Free Reading Comprehension Tests - A Simple and Quick Way to Make Your
Mar 19, 2010 Reading 3144 Views
Use the Who, What, Where, When, Why and How set of questions to unearth your student's understanding. Its a powerful framework that enables you to easily create instant free reading comprehension tests whenever you need them.
Use each word as a prompt to an endless number of possible questions. It so simple, you can literally stand at the board and start creating. Ask yourself, what questions, that start with each key word, are possible? If you create two questions for each key question, then you have a twelve question test. If you create five questions for each key question, then you have a thirty question test. Remember questions that are open-ended (have many possible answers) require the most thinking from your students.
The questions below are examples of what can be created.
I have used "The Three Little Pigs" as the example story because it is universally known.
Of course, the questions can be used successfully on a much more complex story.
Who are the main characters in the story?
Who left home?
Who built the house of straw?
Who built the house of sticks?
Who built the house of bricks?
Who let his two brothers live with him?
Who were the Three Little Pigs afraid of?
Who would be worried about the Three Little Pigs?
Who builds our houses?
What was the first house built of?
What was the second house built of?
What was the third house built of?
What did the Wolf want?
What did the Three Little Pigs want?
What did the Three Little Pig's mother want?
What did the Three Little Pig's neighbors think of what was happening?
What else could the Three Little Pigs have done to protect themselves?
What were The Three Little Pigs thinking when the Wolf was at the door?
What would you have done if you were one of the pigs?
What would you do if you were walking past a house and saw the Big Bad Wolf trying to blow it down?
What would you build your house out of (if you were able to build a house)?
What did the Wolf say each time he was about to blow a house down?
What would have happened if the Third Little Pig hadn't finished his brick house before the Wolf arrived?
What are our houses made of?
Where is the story of The Three Little Pigs set?
Where was the Three Little Pigs mother when all of this was happening?
Where were the police when all of this was happening?
Where did the Three Little Pigs build their houses?
Where would you build a house?
Where did the Big Bad Wolf come from?
Where did the Three Little Pigs live before they built their houses?
When did all of this take place?
When did the Three Little Pigs leave home?
When did the Big Bad Wolf arrive?
When did the First Little Pig move in with the Second Little Pig?
When did the Second Little Pig move in with the Third Little Pig?
When will you be old enough to build a house?
Why did the Three Little Pigs leave home?
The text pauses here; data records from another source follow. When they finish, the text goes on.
(** X8.  Inserting after an element of an array, at an index in range.  For
    every index but -1 the new value stands right after the addressed
    element.  For the index -1, which addresses the last element,
    [insert(key + 1)] is [insert(0)]: the new value goes to the front of
    the array, not behind the last element. *)
Theorem apply_after_inserts_behind
  (data : json) (ps : list segment) (parent : option json)
  (key : option segment) (l : list json) (i : Z) (v : json) :
  navigate data ps = Ok (parent, key, JArr l) ->
  (- Zlen l <= i < Zlen l)%Z ->
  exists data' parent' key' l',
    apply_after data (ps ++ [SIdx i]) v = Ok data'
    /\ navigate data' ps = Ok (parent', key', JArr l')
    /\ List.length l' = S (List.length l)
    /\ (i <> (-1)%Z ->
        nth (S (norm_index (List.length l) i)) l' JNull = v
        /\ (forall j, (j <= norm_index (List.length l) i)%nat ->
                      nth j l' JNull = nth j l JNull)
        /\ (forall j, (norm_index (List.length l) i < j)%nat ->
                      nth (S j) l' JNull = nth j l JNull))
    /\ (i = (-1)%Z -> l' = v :: l).
Proof.
  unfold navigate. intros Hps Hin. rewrite apply_after_unfold.
  assert (Hstep : navigate_step (JArr l) (SIdx i) = Ok (list_getitem l i)).
  { simpl. apply in_range_spec in Hin. now rewrite Hin. }
  destruct (proj2 (mutate_at_last _ _ _ _ _
                     (insert_item 1 AfterOnlyArrays v) _ _ _ _ Hps Hstep)
              (JArr (list_insert l (i + 1) v)) eq_refl)
    as (data' & p' & k' & Hm & Hn).
  pose proof (norm_index_lt l i Hin) as Hlt.
  exists data', p', k', (list_insert l (i + 1) v).
  split; [assumption|]. split; [assumption|]. split; [|split].
  - pose proof (length_list_insert l (i + 1) v) as H. unfold Zlen in H. lia.
  - intros Hi. rewrite list_insert_after_in_range by assumption.
    split; [|split].
    + apply nth_insert_at. lia.
    + intros j Hj. apply nth_insert_at; lia.
    + intros j Hj. apply nth_insert_after; lia.
  - intros ->. unfold list_insert. change (-1 + 1)%Z with 0%Z.
    change (0 <? 0)%Z with false. cbv iota.
    rewrite Z.min_l by (unfold Zlen; lia). reflexivity.
Qed.

Lemma apply_after_inserts_behind_witness :
  exists data' parent' key' l',
    apply_after (JArr [JInt 10; JInt 11]) ([] ++ [SIdx (-1)]) (JStr "x")
    = Ok data'
    /\ navigate data' [] = Ok (parent', key', JArr l')
    /\ List.length l' = S (List.length [JInt 10; JInt 11])
    /\ ((-1)%Z <> (-1)%Z ->
        nth (S (norm_index (List.length [JInt 10; JInt 11]) (-1))) l' JNull
        = JStr "x"
        /\ (forall j,
               (j <= norm_index (List.length [JInt 10; JInt 11]) (-1))%nat ->
               nth j l' JNull = nth j [JInt 10; JInt 11] JNull)
        /\ (forall j,
               (norm_index (List.length [JInt 10; JInt 11]) (-1) < j)%nat ->
               nth (S j) l' JNull = nth j [JInt 10; JInt 11] JNull))
    /\ ((-1)%Z = (-1)%Z -> l' = JStr "x" :: [JInt 10; JInt 11]).
Proof.
  apply (apply_after_inserts_behind (JArr [JInt 10; JInt 11]) [] None None
           [JInt 10; JInt 11] (-1) (JStr "x")).
  - reflexivity.
  - unfold Zlen. simpl. lia.
Defined.

Lemma del_item_total container seg child :
  navigate_step container seg = Ok child ->
  exists c', del_item container seg = Ok c'.
Proof.
  destruct seg as [k|i]; simpl; destruct container; try discriminate;
    intros _; eexists; reflexivity.
Qed.

Lemma insert_fails shift not_array v node segments e :
  segments <> [] ->
  (mutate_at node segments (insert_item shift not_array v) = Err e <->
   navigate node segments = Err e
   \/ (e = not_array
       /\ exists ps k r,
           segments = ps ++ [SKey k] /\ navigate node segments = Ok r)).
Proof.
  intros Hne. destruct (exists_last Hne) as (ps & seg & ->).
  rewrite mutate_at_spec. unfold navigate at 2 3. rewrite navigate_loop_last.
  unfold navigate.
  destruct (navigate_loop None None node ps) as [[[p k] c]|e0] eqn:Hps.
  - destruct (navigate_step c seg) as [child|e1] eqn:Hstep; simpl.
    + destruct seg as [key|i]; simpl in Hstep; destruct c; try discriminate.
      * simpl. split.
        -- intros [= <-]. right. split; [reflexivity|].
           exists ps, key. eexists. split; reflexivity.
        -- intros [H|[-> _]]; [discriminate|reflexivity].
      * simpl.
        assert (Hstep' : navigate_step (JArr elems) (SIdx i) = Ok child)
          by exact Hstep.
        destruct (proj2 (mutate_at_last _ _ _ _ _
                           (insert_item shift not_array v) _ _ _ _ Hps
                           Hstep')
                    _ eq_refl) as (n' & p' & k' & Hm & _).
        rewrite Hm. split; [discriminate|].
        intros [H|[_ (ps' & key & r & E & _)]]; [discriminate|].
        apply app_inj_tail in E as [_ E]. discriminate.
    + split; [intros [= ->]; now left|].
      intros [[= ->]|[_ (ps' & key & r & _ & H)]]; [reflexivity|discriminate].
  - split; [intros [= ->]; now left|].
    intros [[= ->]|[_ (ps' & key & r & _ & H)]]; [reflexivity|discriminate].
Qed.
Why did they each build there own house instead of one together.
Why did the Big Bad Wolf choose the Three Little Pigs to pick on?
Why did the house of straw fall down?
Why did the house of sticks fall down?
Why did the house of bricks stay standing?
Why did the Three Little Pigs stay in their houses instead of running away?
How do you think the Three Little Pigs learnt to build houses?
How did the Three Little Pigs get rid of the Big Bad Wolf?
How many different endings to this story have you heard of?
How else could it end?
How would you like it to end?
How would you get rid of a Wolf at the door?
How could you change the story to make it have a sad ending?
How is this story similar to Cinderella?
How is this story different from Cinderella?
How possible is it for a pig to really build a house?
How possible is it for a wolf to really blow a house down?
That's more than fifty questions I can choose from. You can use the same formula to create your own free reading comprehension tests.